Of petticoats & nursing in the ‘50s

In the early ‘50s, I was at the College of Nursing with classes in Diliman. My daily allowance was one peso: 10 centavos for jeepney fare from Dapitan to Quiapo and 15 centavos for the MD or JD bus ride to Diliman. Another 25 centavos was saved for the trip home. Fifty centavos was for my lunch of the best chicken sandwich and a bottle of coke at the Liberal Arts Building basement. Occasionally, a friend would get on the same jeepney or bus with me and pay for my fare, so I would treat myself to a full meal at the Home Economics cafeteria for 80 centavos! Couples who went on lunch dates on campus went to Sawali Corner where à la carte meals were served for about P1.50 per person. It was our idea of elegant dining on campus.

Girls wore full-balloon skirts to school. When the Diliman wind blew, we had to quickly squat and hold down our skirts or they would fly up and cover our heads and show our layers of petticoats. AC jeepney passengers would complain because when a girl in petticoats got on the jeep with them, the whole side seat was occupied with her skirt or covered the other passengers’ laps. I made my own skirts and blouses and each outfit cost me P5.50. At a peso per yard, I would buy four yards for the skirt and a yard and a half for the sleeveless top. 

During class field trips and the Labor Day parade, we wore blue jeans or pedal pushers with a shirt (T-shirts were not for girls then). If the trip fell on a Sunday and we had to hear Mass before the trip, we stood at the back because we were not properly dressed for church. We enjoyed rainy days because it was an excuse to use bakya and carry an umbrella to share with anybody who did not have one, to cross the campus to another building for the next class — it was a way of meeting new friends. On buses, if we were seated we offered to hold the books of people, mostly law students, who were always loaded with books.

One lunch break activity that was well attended was the lecture of our beloved chaplain, Father John P. Delaney, SJ, on love, courtship and marriage. What stuck in my mind was when he said, “Marriage is not a 50/50 relationship, but 100/100.”

To graduate from UP, one had to pass swimming class. I remember classmates who did not learn how to swim and had to be pushed into the deep end of the pool to execute how to float and tread water. They were scared to death but the lifeguard was always there with his long pole. The vacant period after swimming class was spent in Little Quiapo eating merienda — the famous halo-halo for 15 centavos. There was a jukebox where we dropped five-centavo coins to play 45 rpm records of our favorite tunes.

The television was newly invented then and I had to travel on a jeep to go to a classmate’s house to watch an interview of Joni James before her performance in the Philippines. Not every house had a telephone so I had to go to my aunt’s next door to make and receive phone calls.

 The shopping areas then were Escolta and Carriedo Streets. We spent many hours there shopping for shoes or window shopping. RTW clothes were not yet in vogue. Most girls went to dressmakers for custom-made clothes.
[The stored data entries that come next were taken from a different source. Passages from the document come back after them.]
(* ===== verification/Sums.v ===== *)
(** Sums over the objects of a heap: how many references they hold together. *)

From S2P Require Import Prelude.

Lemma alter_is_insert {V} (h : V -> V) (m : gmap Z V) i v : m !! i = Some v -> alter h i m = <[i := h v]> m.
Proof.
  intros H. apply map_eq. intros j. destruct (decide (j = i)) as [->|Hne].
  - by rewrite lookup_alter_eq, lookup_insert_eq, H.
  - by rewrite lookup_alter_ne, lookup_insert_ne by done.
Qed.

Section Sums.
Context {V : Type}.
Implicit Types (m : gmap Z V) (f g : Z -> V -> Z).

Definition msum f m : Z := map_fold (fun k v n => f k v + n) 0 m.

Lemma msum_empty f : msum f ∅ = 0.
Proof. apply map_fold_empty. Qed.

Lemma msum_insert_new f m i v : m !! i = None -> msum f (<[i := v]> m) = f i v + msum f m.
Proof. intros H. unfold msum. apply (map_fold_insert_L (fun k v n => f k v + n)); [intros; lia|done]. Qed.

Lemma msum_delete f m i v : m !! i = Some v -> msum f (delete i m) = msum f m - f i v.
Proof.
  intros H. rewrite <- (insert_delete_id m i v) at 2 by done.
  rewrite msum_insert_new by apply lookup_delete_eq. lia.
Qed.

Lemma msum_update f m i u v : m !! i = Some u -> msum f (<[i := v]> m) = msum f m - f i u + f i v.
Proof.
  intros H. rewrite <- insert_delete_eq, msum_insert_new by apply lookup_delete_eq.
  rewrite (msum_delete f m i u) by done. lia.
Qed.

Lemma msum_ext f g m : (forall i v, m !! i = Some v -> f i v = g i v) -> msum f m = msum g m.
Proof.
  induction m as [|i v m Hi IH] using map_ind; [by rewrite !msum_empty|]. intros H.
  rewrite !msum_insert_new by done. rewrite (H i v) by apply lookup_insert_eq.
  f_equal. apply IH. intros j u Hj. apply H. rewrite lookup_insert_ne; [done|]. intros ->. by rewrite Hi in Hj.
Qed.

Lemma msum_nonneg f m : (forall i v, m !! i = Some v -> 0 <= f i v) -> 0 <= msum f m.
Proof.
  induction m as [|i v m Hi IH] using map_ind; [by rewrite msum_empty|]. intros H.
  rewrite msum_insert_new by done. pose proof (H i v (lookup_insert_eq _ _ _)).
  assert (0 <= msum f m); [|lia]. apply IH. intros j u Hj. apply H.
  rewrite lookup_insert_ne; [done|]. intros ->. by rewrite Hi in Hj.
Qed.

(** What one object holds is at most what all hold. *)
Lemma msum_ge f m i v : (forall j u, m !! j = Some u -> 0 <= f j u) -> m !! i = Some v -> f i v <= msum f m.
Proof.
  intros H Hi. pose proof (msum_delete f m i v Hi). assert (0 <= msum f (delete i m)); [|lia].
  apply msum_nonneg. intros j u [_ Hj]%lookup_delete_Some. by apply H.
Qed.

Lemma msum_zero f m : (forall i v, m !! i = Some v -> f i v = 0) -> msum f m = 0.
Proof.
  intros H. rewrite (msum_ext f (fun _ _ => 0)) by done. clear H.
  induction m as [|i v m Hi IH] using map_ind; [apply msum_empty|]. by rewrite msum_insert_new.
Qed.

(** An update that leaves the number as it is. *)
Lemma msum_keep f m i u v : m !! i = Some u -> f i u = f i v -> msum f (<[i := v]> m) = msum f m.
Proof. intros H E. rewrite (msum_update f m i u v H). lia. Qed.

Lemma msum_alter f m i h : (forall v, f i (h v) = f i v) -> msum f (alter h i m) = msum f m.
Proof.
  intros H. destruct (m !! i) as [v|] eqn:E.
  - rewrite (alter_is_insert h m i v E). by apply (msum_keep f m i v).
  - by rewrite alter_id by (intros ? E'; by rewrite E in E').
Qed.
End Sums.
(* ===== verification/ChanSpec.v ===== *)
(** The reference counts of the kernel's objects: the count of each is the number of the
    references that other objects have to it and of those that are held by running code. *)

From S2P Require Import Prelude Mem Sums Fcall9P Cleanname Chan.

#[export] Instance obj_eq_dec : EqDecision obj.
Proof. solve_decision. Defined.

(** ** References *)

(** How often [r] is in a list. *)
Fixpoint occ (r : obj) (l : list obj) : Z :=
  match l with [] => 0 | x :: l' => (if decide (r = x) then 1 else 0) + occ r l' end.

Definition nzr (k : Z -> obj) (x : Z) : list obj := if decide (x = 0) then [] else [k x].

(** What each object refers to; a free channel, or a path about to be freed, to nothing. *)
Definition out_chan (c : Chan) : list obj :=
  if is_free c then []
  else nzr RMhead (c_umh c) ++ nzr RChan (c_umc c) ++ nzr RChan (c_mchan c) ++ nzr RPath (c_path c).
Definition out_chans (l : list Z) : list obj := concat (nzr RChan <$> l).
Definition out_path (p : Path) : list obj := if decide (p_ref p = 0) then [] else out_chans (p_mtpt p).
Definition out_mount (m : Mount) : list obj := [RChan (mt_to m)].
Definition out_fgrp (f : Fgrp) : list obj := out_chans (fg_fd f).

(** A mount point in a table refers to its file, and the table to it. *)
Definition out_mhead (A : gset Z) (m : Z) (mo : Mhead) : list obj :=
  if decide (m ∈ A) then [RChan (mh_from mo); RMhead m] else [].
I remember Carriedo stank with the smell of leather because most shoe stores were there and all shoes, and even slippers, were made of pure leather. Movie houses were also located in the area so it was not unusual to meet classmates or other UP friends in the place referred to as “downtown.”

We enjoyed the annual Cadena de Amor for graduating girls. We wore white short formals for the occasion. There was the Lantern Parade where we paraded in costumes during the Christmas season. The Oblation Run had not been conceived of then. I wonder how the students and the parents would have reacted to the idea of frat men running naked around the campus in full view of everybody.

Our third year in the program required us to stay at the Nurses’ Home of the Philippine General Hospital on Taft Avenue because we had to report to the wards at 7 a.m. It meant lining up in the bathrooms at 5:30 to be ready at 6:30 or earlier, and finishing breakfast before 7.

It was fun bonding with our classmates and other residents in the dorm. We had late-night picnics and chats in the dark after the 9 p.m. “lights out.” We remember classmates who were so generous with food their moms had brought and those who would hide theirs in their closets. We also had classmates who “borrowed” our stuff from our closets without permission. One classmate borrowed my blue pair of shoes and returned it black. We had a curfew and those with boyfriends who went out on dates had to be back by 9 p.m. or be locked out.

 As in other UP dormitories, there was this eerie story of a “white lady” hanging from the ceiling of one of the bathrooms. It was said that during the war, a nurse was raped by an enemy soldier, so she took her life in the dorm. Then there was the taxi driver who happened to be an exhibitionist. He would stand in front of the nurses’ residence at a certain hour with a flashlight. He was ignored until he finally gave up.

Life as a student of nursing in UP in the early ’50s was difficult, with hospital training in the morning and rushing with lunch and going to Diliman in the afternoon for our classes.

We were always rushing but we always had time to do our laundry and set our hair with rollers at night!

It was a difficult life but I would not have traded it for anything else.